Collected data
◆ ◆ ◆ ◆
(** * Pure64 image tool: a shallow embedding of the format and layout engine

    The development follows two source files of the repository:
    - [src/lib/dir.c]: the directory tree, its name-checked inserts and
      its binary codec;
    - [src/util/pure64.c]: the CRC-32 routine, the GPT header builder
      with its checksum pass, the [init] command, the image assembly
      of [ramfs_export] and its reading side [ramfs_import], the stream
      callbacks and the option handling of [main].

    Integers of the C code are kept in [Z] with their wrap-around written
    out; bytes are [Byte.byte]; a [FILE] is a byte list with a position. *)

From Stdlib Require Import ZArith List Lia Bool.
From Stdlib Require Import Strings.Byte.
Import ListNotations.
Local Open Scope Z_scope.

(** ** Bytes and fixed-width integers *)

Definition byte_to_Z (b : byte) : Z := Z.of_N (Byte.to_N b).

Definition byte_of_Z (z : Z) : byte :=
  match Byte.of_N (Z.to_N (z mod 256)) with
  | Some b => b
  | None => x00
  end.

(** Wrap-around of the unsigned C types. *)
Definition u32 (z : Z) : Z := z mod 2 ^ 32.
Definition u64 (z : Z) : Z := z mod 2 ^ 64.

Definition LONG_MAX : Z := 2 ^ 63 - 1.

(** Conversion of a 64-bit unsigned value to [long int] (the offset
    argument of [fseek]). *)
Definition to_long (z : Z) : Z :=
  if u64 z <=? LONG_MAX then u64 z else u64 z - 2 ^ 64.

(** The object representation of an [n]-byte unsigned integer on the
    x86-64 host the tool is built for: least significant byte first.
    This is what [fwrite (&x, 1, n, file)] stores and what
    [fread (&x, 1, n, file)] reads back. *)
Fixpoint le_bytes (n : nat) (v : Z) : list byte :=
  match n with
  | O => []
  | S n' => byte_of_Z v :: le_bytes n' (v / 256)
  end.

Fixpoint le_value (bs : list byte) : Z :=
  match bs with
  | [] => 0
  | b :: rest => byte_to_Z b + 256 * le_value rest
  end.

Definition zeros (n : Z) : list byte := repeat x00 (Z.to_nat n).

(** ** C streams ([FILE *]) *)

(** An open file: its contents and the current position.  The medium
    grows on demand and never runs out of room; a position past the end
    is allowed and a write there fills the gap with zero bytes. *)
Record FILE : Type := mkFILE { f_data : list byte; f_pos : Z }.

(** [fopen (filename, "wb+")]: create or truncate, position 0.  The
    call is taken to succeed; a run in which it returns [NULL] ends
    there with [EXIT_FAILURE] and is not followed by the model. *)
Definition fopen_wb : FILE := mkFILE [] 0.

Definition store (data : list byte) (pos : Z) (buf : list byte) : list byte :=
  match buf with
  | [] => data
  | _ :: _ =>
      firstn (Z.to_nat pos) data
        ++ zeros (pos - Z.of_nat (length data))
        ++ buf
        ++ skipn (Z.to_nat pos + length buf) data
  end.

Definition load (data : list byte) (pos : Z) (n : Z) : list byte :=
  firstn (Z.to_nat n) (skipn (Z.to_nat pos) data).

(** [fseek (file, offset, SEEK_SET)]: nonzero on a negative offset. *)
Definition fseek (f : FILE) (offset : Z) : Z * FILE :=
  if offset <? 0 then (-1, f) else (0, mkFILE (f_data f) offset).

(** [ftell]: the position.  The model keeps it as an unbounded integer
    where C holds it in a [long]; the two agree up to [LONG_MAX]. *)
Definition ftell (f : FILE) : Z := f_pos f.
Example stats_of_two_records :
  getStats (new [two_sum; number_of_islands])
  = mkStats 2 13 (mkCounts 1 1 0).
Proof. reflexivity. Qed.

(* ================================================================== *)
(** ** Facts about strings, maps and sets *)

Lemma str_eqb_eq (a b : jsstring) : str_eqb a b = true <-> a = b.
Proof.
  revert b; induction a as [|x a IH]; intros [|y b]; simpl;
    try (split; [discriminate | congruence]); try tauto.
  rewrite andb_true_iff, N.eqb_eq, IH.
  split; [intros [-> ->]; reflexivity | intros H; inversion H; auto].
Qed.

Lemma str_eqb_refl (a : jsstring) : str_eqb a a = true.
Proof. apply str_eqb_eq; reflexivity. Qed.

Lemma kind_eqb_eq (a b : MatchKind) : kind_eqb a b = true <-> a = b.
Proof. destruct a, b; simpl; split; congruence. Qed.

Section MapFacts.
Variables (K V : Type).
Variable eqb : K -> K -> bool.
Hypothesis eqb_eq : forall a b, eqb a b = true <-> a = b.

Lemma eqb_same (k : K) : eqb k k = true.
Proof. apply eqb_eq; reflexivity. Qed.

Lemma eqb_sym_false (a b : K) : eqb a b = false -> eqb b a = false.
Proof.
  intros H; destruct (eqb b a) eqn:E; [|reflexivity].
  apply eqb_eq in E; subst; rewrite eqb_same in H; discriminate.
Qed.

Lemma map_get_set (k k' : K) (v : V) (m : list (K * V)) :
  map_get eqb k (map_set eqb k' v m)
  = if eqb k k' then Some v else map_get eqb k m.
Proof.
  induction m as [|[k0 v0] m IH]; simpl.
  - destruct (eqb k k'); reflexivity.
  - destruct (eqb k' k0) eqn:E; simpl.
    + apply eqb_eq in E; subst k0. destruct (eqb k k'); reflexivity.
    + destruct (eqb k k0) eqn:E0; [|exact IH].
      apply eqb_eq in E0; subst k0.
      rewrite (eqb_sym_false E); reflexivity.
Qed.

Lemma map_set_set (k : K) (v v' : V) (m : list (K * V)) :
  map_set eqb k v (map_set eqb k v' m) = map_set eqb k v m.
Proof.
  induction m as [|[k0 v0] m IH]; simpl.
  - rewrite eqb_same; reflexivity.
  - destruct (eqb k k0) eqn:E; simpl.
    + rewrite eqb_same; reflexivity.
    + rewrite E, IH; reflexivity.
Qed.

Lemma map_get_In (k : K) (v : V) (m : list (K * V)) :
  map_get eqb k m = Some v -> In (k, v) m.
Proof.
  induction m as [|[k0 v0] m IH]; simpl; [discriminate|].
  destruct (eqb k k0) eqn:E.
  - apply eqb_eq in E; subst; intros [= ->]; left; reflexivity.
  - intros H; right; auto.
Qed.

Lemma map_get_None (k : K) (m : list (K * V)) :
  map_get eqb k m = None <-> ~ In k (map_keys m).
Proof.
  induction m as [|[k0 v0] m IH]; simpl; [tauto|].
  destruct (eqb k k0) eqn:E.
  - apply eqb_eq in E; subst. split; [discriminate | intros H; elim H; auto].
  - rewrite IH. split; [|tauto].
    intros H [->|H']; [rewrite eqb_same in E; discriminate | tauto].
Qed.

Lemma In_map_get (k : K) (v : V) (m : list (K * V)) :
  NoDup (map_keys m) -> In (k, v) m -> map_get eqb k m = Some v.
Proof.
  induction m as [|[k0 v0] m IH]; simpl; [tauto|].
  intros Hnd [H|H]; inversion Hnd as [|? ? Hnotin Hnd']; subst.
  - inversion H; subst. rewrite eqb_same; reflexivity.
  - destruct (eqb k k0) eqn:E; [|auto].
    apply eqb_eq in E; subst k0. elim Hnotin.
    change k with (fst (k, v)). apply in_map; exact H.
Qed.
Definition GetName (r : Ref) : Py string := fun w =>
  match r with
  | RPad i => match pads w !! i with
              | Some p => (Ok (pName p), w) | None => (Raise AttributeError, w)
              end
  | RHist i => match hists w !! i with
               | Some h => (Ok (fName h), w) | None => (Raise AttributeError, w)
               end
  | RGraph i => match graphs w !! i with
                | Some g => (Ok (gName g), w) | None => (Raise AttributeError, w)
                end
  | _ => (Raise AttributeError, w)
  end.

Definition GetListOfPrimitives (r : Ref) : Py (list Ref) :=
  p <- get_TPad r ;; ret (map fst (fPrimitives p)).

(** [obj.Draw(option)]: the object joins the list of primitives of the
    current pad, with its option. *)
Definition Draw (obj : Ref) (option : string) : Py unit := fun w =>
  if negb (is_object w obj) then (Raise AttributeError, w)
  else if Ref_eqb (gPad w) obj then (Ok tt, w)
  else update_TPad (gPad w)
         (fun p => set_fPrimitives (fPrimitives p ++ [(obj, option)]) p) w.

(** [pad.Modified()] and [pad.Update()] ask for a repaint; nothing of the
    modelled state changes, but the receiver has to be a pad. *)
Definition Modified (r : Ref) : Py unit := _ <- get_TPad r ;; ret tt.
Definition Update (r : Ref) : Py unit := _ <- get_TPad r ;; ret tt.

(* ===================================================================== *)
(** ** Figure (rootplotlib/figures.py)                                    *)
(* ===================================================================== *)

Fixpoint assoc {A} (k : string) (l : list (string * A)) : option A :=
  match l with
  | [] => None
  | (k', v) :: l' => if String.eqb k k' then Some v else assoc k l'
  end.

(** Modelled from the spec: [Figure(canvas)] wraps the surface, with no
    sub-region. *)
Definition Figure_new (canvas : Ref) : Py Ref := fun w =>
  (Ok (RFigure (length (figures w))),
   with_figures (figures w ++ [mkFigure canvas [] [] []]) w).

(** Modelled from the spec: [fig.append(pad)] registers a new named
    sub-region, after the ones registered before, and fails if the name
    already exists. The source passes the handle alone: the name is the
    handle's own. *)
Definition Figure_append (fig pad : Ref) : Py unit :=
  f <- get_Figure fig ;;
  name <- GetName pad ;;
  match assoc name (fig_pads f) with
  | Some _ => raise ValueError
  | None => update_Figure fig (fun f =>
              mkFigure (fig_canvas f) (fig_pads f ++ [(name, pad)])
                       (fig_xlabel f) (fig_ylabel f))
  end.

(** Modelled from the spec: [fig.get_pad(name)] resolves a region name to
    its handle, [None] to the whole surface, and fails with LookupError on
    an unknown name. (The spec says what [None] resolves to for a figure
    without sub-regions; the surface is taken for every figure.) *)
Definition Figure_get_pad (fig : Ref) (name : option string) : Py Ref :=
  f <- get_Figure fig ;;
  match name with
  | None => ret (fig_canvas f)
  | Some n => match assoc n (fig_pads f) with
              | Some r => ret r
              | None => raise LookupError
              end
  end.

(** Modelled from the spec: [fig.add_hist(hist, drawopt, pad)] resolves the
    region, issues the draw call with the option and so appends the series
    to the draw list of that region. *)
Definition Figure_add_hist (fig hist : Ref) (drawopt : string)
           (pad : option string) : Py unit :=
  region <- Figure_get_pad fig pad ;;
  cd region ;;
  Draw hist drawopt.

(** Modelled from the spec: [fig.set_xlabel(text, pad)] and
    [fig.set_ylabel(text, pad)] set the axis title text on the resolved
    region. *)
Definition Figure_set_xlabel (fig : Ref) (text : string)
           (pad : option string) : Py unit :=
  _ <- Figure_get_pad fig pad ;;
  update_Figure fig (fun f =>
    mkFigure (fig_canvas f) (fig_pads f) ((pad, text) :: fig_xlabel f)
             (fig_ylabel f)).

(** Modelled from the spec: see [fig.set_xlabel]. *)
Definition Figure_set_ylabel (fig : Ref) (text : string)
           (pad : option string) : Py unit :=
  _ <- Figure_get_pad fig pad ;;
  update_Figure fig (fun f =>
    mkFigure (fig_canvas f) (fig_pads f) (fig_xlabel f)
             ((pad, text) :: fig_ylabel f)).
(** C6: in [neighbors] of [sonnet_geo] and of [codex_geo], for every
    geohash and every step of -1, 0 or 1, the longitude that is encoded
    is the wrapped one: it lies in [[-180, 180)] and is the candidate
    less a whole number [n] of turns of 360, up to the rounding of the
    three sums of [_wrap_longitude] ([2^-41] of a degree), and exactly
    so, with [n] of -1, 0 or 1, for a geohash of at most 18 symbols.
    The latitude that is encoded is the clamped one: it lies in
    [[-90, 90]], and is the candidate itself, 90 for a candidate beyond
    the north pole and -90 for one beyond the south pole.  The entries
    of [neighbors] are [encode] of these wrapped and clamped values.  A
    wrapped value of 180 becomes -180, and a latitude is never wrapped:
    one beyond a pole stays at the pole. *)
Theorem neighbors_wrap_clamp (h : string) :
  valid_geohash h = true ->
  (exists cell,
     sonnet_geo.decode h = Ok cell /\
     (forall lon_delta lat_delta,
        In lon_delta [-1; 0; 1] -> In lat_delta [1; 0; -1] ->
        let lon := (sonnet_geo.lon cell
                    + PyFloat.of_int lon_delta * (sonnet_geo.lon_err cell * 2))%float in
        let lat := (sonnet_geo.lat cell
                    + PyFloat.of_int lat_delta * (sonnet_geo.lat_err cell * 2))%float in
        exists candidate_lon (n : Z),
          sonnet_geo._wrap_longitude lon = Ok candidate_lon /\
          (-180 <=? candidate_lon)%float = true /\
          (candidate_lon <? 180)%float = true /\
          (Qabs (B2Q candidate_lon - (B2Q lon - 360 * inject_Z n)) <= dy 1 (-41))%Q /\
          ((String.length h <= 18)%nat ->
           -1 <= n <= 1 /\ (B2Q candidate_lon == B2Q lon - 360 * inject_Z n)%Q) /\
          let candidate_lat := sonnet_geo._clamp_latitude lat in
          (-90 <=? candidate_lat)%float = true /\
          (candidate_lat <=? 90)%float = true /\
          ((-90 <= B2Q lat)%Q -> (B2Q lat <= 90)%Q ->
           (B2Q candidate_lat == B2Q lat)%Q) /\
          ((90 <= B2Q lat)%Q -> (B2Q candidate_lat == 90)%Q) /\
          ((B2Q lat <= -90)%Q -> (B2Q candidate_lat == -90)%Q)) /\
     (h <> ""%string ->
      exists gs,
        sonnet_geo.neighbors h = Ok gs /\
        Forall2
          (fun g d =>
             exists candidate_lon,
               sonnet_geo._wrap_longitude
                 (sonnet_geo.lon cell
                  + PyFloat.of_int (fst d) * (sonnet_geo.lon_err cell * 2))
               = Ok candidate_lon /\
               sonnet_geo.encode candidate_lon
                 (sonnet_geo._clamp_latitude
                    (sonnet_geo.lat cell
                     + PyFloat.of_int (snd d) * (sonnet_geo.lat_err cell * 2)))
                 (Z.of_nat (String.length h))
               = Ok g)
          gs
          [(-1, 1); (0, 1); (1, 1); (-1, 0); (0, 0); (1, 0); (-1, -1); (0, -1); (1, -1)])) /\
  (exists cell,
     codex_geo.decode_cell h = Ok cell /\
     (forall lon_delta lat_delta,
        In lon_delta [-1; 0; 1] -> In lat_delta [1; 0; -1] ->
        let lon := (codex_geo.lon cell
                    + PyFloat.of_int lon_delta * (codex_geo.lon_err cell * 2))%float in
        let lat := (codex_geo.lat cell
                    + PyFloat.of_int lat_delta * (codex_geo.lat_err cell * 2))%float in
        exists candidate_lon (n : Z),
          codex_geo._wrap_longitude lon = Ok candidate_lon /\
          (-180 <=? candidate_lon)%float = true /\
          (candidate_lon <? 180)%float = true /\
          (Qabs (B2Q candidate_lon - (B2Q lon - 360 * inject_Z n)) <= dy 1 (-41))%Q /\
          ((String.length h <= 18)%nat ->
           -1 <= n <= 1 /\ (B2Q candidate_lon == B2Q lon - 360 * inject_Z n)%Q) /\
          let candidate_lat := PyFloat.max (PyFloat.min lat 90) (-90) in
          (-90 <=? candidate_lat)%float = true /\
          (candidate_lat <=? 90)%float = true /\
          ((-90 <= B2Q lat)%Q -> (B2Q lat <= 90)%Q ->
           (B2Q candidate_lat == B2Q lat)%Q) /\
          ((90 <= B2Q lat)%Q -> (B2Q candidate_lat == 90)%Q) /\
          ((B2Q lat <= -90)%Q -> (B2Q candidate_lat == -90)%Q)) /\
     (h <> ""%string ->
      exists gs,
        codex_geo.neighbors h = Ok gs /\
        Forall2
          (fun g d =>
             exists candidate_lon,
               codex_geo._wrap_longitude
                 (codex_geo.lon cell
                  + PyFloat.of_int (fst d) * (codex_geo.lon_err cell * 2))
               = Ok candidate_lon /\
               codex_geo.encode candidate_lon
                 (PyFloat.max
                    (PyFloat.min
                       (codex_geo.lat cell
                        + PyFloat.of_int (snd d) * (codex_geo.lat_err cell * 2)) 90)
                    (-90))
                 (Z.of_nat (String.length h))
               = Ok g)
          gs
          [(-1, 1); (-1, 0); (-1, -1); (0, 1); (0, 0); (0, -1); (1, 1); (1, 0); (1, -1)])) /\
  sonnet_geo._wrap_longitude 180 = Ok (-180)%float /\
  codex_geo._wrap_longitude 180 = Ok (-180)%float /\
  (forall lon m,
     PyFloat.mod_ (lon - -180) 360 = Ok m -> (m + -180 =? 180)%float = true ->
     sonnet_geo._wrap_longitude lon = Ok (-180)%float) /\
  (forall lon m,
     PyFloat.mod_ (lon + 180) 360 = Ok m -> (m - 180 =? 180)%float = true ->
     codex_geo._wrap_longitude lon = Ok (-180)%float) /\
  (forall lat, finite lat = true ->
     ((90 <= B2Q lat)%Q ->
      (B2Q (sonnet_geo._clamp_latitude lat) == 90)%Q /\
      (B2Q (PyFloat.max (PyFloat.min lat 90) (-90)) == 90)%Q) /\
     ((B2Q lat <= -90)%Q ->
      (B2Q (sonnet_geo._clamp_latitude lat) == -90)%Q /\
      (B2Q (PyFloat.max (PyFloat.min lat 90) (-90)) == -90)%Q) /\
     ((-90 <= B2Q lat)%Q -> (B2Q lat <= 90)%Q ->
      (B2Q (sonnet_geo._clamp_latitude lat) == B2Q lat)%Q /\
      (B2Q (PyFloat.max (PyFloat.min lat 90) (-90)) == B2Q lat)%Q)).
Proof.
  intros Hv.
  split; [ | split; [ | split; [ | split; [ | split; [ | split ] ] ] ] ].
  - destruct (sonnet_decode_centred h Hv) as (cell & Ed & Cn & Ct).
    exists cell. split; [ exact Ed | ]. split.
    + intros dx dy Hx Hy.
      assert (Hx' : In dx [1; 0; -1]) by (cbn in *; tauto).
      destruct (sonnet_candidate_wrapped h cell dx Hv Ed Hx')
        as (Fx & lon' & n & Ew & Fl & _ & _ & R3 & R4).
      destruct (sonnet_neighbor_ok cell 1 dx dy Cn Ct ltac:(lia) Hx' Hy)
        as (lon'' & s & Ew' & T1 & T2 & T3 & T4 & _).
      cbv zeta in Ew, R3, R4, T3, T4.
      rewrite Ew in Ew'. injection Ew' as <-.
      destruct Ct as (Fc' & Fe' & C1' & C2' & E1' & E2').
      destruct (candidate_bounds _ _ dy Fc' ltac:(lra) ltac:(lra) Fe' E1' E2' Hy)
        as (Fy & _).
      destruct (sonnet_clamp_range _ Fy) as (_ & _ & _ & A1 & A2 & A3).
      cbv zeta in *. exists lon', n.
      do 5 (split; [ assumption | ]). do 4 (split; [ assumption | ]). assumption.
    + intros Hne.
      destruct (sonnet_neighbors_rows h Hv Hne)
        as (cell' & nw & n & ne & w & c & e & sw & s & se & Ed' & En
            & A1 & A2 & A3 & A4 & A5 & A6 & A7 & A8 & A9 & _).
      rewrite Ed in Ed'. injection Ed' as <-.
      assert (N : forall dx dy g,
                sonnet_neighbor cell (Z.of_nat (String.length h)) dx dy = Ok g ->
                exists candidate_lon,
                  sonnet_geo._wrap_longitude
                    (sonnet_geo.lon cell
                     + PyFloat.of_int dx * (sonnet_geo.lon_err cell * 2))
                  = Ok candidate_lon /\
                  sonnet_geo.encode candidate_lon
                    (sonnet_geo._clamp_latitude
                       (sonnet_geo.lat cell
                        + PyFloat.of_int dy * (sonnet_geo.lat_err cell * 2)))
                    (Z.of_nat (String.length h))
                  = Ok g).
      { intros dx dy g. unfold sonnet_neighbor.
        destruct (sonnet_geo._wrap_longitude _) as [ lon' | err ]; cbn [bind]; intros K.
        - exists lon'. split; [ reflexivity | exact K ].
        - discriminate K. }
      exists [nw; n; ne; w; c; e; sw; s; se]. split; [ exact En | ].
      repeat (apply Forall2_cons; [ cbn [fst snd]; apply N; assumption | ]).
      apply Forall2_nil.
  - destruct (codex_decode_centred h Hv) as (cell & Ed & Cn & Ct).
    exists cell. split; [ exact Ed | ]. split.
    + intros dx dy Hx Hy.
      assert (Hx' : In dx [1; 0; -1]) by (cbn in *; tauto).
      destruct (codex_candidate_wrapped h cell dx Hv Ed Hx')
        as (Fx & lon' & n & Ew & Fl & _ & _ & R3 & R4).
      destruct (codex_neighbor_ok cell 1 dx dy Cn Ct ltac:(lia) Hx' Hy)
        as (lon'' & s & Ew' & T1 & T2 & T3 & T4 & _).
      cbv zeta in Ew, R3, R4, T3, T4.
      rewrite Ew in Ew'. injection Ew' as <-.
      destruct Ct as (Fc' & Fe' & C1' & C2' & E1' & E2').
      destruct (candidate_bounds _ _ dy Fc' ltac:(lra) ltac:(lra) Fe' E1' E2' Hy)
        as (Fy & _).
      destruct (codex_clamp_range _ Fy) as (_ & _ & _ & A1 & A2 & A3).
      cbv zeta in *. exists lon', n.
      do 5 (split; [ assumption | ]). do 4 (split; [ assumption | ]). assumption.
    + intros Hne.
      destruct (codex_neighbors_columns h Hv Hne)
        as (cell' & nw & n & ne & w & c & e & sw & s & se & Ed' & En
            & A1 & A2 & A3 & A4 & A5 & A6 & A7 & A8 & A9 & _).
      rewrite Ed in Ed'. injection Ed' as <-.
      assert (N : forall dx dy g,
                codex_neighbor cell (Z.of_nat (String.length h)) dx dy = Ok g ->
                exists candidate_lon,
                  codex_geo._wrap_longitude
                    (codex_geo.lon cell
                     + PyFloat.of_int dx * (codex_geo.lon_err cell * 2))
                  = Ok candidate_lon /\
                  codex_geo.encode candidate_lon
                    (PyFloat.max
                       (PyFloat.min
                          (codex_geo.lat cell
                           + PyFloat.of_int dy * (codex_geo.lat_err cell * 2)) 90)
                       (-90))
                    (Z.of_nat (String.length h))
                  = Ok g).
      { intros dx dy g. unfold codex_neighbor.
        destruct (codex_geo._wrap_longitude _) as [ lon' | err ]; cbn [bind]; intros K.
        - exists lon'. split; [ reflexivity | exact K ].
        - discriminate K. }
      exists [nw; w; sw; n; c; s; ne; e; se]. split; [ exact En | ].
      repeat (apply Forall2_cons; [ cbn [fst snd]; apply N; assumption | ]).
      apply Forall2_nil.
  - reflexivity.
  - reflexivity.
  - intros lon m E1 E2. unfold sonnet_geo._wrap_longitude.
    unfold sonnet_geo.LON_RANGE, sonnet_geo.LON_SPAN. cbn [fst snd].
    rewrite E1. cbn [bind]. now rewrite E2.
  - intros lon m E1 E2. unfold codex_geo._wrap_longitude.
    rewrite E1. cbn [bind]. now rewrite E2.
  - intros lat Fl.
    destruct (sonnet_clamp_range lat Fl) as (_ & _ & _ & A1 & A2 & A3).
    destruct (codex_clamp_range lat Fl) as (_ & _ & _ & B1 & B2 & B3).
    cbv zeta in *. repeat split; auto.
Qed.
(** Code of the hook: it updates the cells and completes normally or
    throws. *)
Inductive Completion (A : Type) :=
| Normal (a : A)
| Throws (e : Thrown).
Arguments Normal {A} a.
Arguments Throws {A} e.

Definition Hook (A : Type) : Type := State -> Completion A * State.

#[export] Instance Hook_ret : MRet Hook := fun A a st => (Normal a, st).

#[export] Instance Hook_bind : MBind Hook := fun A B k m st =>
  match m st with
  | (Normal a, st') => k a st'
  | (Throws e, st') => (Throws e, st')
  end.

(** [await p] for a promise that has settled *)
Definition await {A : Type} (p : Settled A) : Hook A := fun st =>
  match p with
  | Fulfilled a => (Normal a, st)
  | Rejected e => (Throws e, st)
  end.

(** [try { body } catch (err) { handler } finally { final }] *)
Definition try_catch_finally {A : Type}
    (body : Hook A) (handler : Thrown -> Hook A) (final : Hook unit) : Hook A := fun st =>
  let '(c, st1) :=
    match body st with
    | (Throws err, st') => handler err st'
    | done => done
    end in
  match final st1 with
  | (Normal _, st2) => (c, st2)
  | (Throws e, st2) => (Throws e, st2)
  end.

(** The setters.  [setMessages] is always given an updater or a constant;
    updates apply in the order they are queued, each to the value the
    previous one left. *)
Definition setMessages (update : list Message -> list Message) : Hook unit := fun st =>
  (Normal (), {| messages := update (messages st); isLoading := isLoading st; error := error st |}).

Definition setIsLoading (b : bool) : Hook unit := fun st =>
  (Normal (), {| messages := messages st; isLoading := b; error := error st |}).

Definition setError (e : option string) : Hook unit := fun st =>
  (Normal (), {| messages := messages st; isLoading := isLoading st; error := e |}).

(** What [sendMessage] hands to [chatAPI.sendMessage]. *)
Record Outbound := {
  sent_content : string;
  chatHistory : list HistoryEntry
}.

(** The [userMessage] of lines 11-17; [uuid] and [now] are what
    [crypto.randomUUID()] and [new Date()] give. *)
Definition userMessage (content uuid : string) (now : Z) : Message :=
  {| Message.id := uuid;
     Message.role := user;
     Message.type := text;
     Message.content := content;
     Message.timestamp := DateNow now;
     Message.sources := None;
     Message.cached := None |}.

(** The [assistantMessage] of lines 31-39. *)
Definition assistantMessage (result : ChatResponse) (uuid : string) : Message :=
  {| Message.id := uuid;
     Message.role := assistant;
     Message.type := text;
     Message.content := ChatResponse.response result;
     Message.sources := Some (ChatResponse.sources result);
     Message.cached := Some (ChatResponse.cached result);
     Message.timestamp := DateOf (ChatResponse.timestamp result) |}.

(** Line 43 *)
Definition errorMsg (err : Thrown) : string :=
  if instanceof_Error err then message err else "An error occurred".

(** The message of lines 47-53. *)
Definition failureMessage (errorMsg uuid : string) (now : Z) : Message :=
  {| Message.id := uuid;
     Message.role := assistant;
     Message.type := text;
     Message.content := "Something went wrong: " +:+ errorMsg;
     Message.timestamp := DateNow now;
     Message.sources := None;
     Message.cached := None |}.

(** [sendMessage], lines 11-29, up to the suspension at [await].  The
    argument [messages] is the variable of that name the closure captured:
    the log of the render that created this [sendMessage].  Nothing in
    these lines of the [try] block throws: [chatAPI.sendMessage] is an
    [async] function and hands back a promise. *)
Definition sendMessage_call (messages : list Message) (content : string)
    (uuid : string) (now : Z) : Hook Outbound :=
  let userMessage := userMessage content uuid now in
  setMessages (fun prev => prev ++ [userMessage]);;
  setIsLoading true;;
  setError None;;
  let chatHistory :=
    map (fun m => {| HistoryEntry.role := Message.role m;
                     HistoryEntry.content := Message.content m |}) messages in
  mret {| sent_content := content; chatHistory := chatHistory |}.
◆ ◆ ◆ ◆
=== PROBLEM TO WORK ON ===
Copy the lines that hold the word "offset". Take them from the records above.

=== ANSWER FOR THIS EXERCISE ===
(** Conversion of a 64-bit unsigned value to [long int] (the offset
(** [fseek (file, offset, SEEK_SET)]: nonzero on a negative offset. *)
Definition fseek (f : FILE) (offset : Z) : Z * FILE :=
  if offset <? 0 then (-1, f) else (0, mkFILE (f_data f) offset).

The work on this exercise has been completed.